A leading property consultant has warned that the rising cost of living in Dubai is “starting to become a very real concern for many residents” as new figures show residential rents have surged by an average 22 percent in the past year.
Mat Green, Head of Research & Consultancy UAE for CBRE Middle East, said rentals had increased by an average 45 percent in the past two years in the emirate, in what he expected would lead to an increase in occupiers starting to consider Sharjah and the Northern Emirates as a cheaper alternative.
It follows similar comments last week from John Stevens, of real estate services company Asteco, who said the continued rise in rents could herald the start of a flight to
affordability for budget-sensitive Dubai residents, who consider relocating to Sharjah, Ajman or further afield in the Northern Emirates.
CBRE’s Dubai Market View Q1 report said apartment rentals had increased by 29 percent year-on-year while villa rentals had grown by 15 percent.
“The rising cost of living in the emirate is now starting to become a very real concern for many residents,” Green said.
Quarter-on-quarter, CBRE said rental growth had been more marginal at around 2.8 percent, with apartments rising by three percent and villas by 2.6 percent.
The CBRE report said the strongest sub-markets for apartments were Dubai Sports City, Downtown Dubai, JBR, International City and Dubai Silicon Oasis. For villas the best performing markets were Al Warqa and Springs.
“Dubai’s residential sector continues to experience growing demand from both occupation and transactional sources. Despite recent regulatory changes, both rental and sales prices continue to rise, albeit at a marginally slower rate than was recorded during the previous quarter,” Green said.
The report said the residential development pipeline was again starting to swell. It said though the number of upcoming projects was still far smaller than the last cycle,
there was a danger that further down the line supply could again start to exceed demand fundamentals.
“During 2014, close to 17,000 new units are expected to be completed with the majority of these set to be delivered in secondary locations such as Dubailand, Jumeirah Village Circle and Silicon Oasis,” Green said.
“Over the next four years roughly 65,000 new units are penned for completion, with 83 percent of these apartments, and villas and townhouses comprising the balance.”
Green said it anticipated residential rental and sales growth would continue throughout 2014, though with growth levels lower than 2013 performance as affordability becomes a more influential driver of property moves.

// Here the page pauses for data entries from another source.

(* ===== verification/PeerConns.v ===== *)
(** * The connections of a peer

    Models easytier-core/src/peers/conn/peer.rs and peer_flow.rs: the connections over which one
    peer is reached, the cached default among them, and the binding of flows to connections.

    A connection is shared by one [Arc], so its id stands for the pointer: [arcs] holds what the
    ids lead to, [conns] the ids in the map of the peer.  The calls, the tasks and the drivers of the connections
    interleave: [peer_step] runs one of them up to its next access of shared state; what runs
    under a lock is one step.  A step that is not possible is [None].  The hash of a flow, the order of
    a map, the clock and the result of a send are arguments. *)

From stdpp Require Import base gmap list numbers sets.
From Stdlib Require Import ZArith Lia.
From S2P Require Import Prelude Packet RouteService.
Local Open Scope Z_scope.

(** ** Connections *)

Inductive PeerConnectionOrigin : Type := Manual | Direct | Listener | TcpHolePunch | UdpHolePunch | Attached.

#[export] Instance origin_eq_dec : EqDecision PeerConnectionOrigin.
Proof. solve_decision. Defined.

(** What a peer knows of a connection; [latency_us] is the average of its last pings. *)
Record PeerConn : Type := mkConn {
  conn_id : Z; get_peer_id : Z; get_peer_identity_type : PeerIdentityType; noise_remote_static_pubkey : list Z;
  origin : PeerConnectionOrigin; is_closed : bool; latency_us : Z; fast_ping : bool }.

Definition is_attached (c : PeerConn) : bool := bool_decide (origin c = Attached).
Definition is_hole_punched (c : PeerConn) : bool :=
  match origin c with TcpHolePunch | UdpHolePunch => true | _ => false end.
Definition max_ping_interval (c : PeerConn) : Z := match origin c with TcpHolePunch => 1 | _ => 32 end.

Definition notify_close (c : PeerConn) : PeerConn :=
  mkConn (conn_id c) (get_peer_id c) (get_peer_identity_type c) (noise_remote_static_pubkey c) (origin c) true
    (latency_us c) (fast_ping c).
Definition with_latency (c : PeerConn) (latency : Z) : PeerConn :=
  mkConn (conn_id c) (get_peer_id c) (get_peer_identity_type c) (noise_remote_static_pubkey c) (origin c) (is_closed c)
    latency (fast_ping c).
Definition with_fast_ping (c : PeerConn) (fast : bool) : PeerConn :=
  mkConn (conn_id c) (get_peer_id c) (get_peer_identity_type c) (noise_remote_static_pubkey c) (origin c) (is_closed c)
    (latency_us c) fast.

(** Measured connections first, by latency; hole punched ones last until they are measured. *)
Definition conn_selection_key (c : PeerConn) : Z * Z :=
  (if 0 <? latency_us c then 0 else if is_hole_punched c then 2 else 1, latency_us c).

Definition key_lt (a b : Z * Z) : bool := (a.1 <? b.1) || ((a.1 =? b.1) && (a.2 <? b.2)).

(** [min_by_key]: the first of the least. *)
Fixpoint min_by_key {A} (key : A → Z * Z) (l : list A) : option A :=
  match l with
  | [] => None
  | a :: l =>
      match min_by_key key l with
      | Some b => if key_lt (key b) (key a) then Some b else Some a
      | None => Some a
      end
  end.

(** ** Flow bindings *)

Record FlowBinding : Type := mkBinding { fb_conn_id : Z; last_active : Z }.

Definition BUCKETS : Z := 4096.
Definition IDLE_TIMEOUT : Z := 120.

(** ** The peer *)

(** Where a call of [add_peer_conn] is: before the load of the identity, before its store, before
    the check of the key, before the insertion, before its last task is started. *)
Inductive AddStage : Type := LoadIdentity | StoreIdentity | CheckKey | InsertConn | SpawnWatcher.

(** The listener of the close events: waiting, before [is_empty], before the store of the
    identity, before that of the key. *)
Inductive ListenerStage : Type := Idle | CheckEmpty | ResetIdentity | ResetKey.

Record Peer : Type := mkPeer {
  arcs : gmap Z PeerConn;
  conns : gset Z;
  default_conn : option Z;
  flow_bindings : gmap Z FlowBinding;
  data_active : bool;
  peer_identity_type : option PeerIdentityType;
  peer_public_key : option (list Z);
  close_events : list Z;
  watchers : gset Z;                 (* connections whose close is waited for *)
  listener : ListenerStage;
  adding : gmap Z AddStage           (* the calls under way, by their connection *) }.

Definition new_peer : Peer := mkPeer ∅ ∅ None ∅ false None None [] ∅ Idle ∅.

Definition CLOSE_EVENTS : Z := 10.

Section Fields.
Context (p : Peer).
Definition set_arcs v := mkPeer v (conns p) (default_conn p) (flow_bindings p) (data_active p) (peer_identity_type p)
  (peer_public_key p) (close_events p) (watchers p) (listener p) (adding p).
Definition set_conns v := mkPeer (arcs p) v (default_conn p) (flow_bindings p) (data_active p) (peer_identity_type p)
  (peer_public_key p) (close_events p) (watchers p) (listener p) (adding p).
Definition set_default v := mkPeer (arcs p) (conns p) v (flow_bindings p) (data_active p) (peer_identity_type p)
  (peer_public_key p) (close_events p) (watchers p) (listener p) (adding p).
Definition set_bindings v := mkPeer (arcs p) (conns p) (default_conn p) v (data_active p) (peer_identity_type p)
  (peer_public_key p) (close_events p) (watchers p) (listener p) (adding p).
Definition set_active v := mkPeer (arcs p) (conns p) (default_conn p) (flow_bindings p) v (peer_identity_type p)
  (peer_public_key p) (close_events p) (watchers p) (listener p) (adding p).
Definition set_identity v := mkPeer (arcs p) (conns p) (default_conn p) (flow_bindings p) (data_active p) v
  (peer_public_key p) (close_events p) (watchers p) (listener p) (adding p).
Definition set_key v := mkPeer (arcs p) (conns p) (default_conn p) (flow_bindings p) (data_active p) (peer_identity_type p)
  v (close_events p) (watchers p) (listener p) (adding p).
Definition set_events v := mkPeer (arcs p) (conns p) (default_conn p) (flow_bindings p) (data_active p) (peer_identity_type p)
  (peer_public_key p) v (watchers p) (listener p) (adding p).
Definition set_watchers v := mkPeer (arcs p) (conns p) (default_conn p) (flow_bindings p) (data_active p)
  (peer_identity_type p) (peer_public_key p) (close_events p) v (listener p) (adding p).
Definition set_listener v := mkPeer (arcs p) (conns p) (default_conn p) (flow_bindings p) (data_active p)
  (peer_identity_type p) (peer_public_key p) (close_events p) (watchers p) v (adding p).
Definition set_adding v := mkPeer (arcs p) (conns p) (default_conn p) (flow_bindings p) (data_active p)
  (peer_identity_type p) (peer_public_key p) (close_events p) (watchers p) (listener p) v.
End Fields.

The report said while rental inflation was becoming an issue in the residential sector, the commercial office market still remained cheap when compared against peak rates.
According to the report, office rentals in Dubai continue to rise, with average prime CBD rentals up three percent quarter-on-quarter and 21 percent year-on-year. More than 1.8 million square metres of office stock is set to be delivered by the end of 2017. However, whilst there is a large pipeline of new supply, the majority of this space will be negatively impacted by its strata ownership title.
During 2014, around 0.44m sqm is scheduled for completion, with close to 30 percent of this in Business Bay.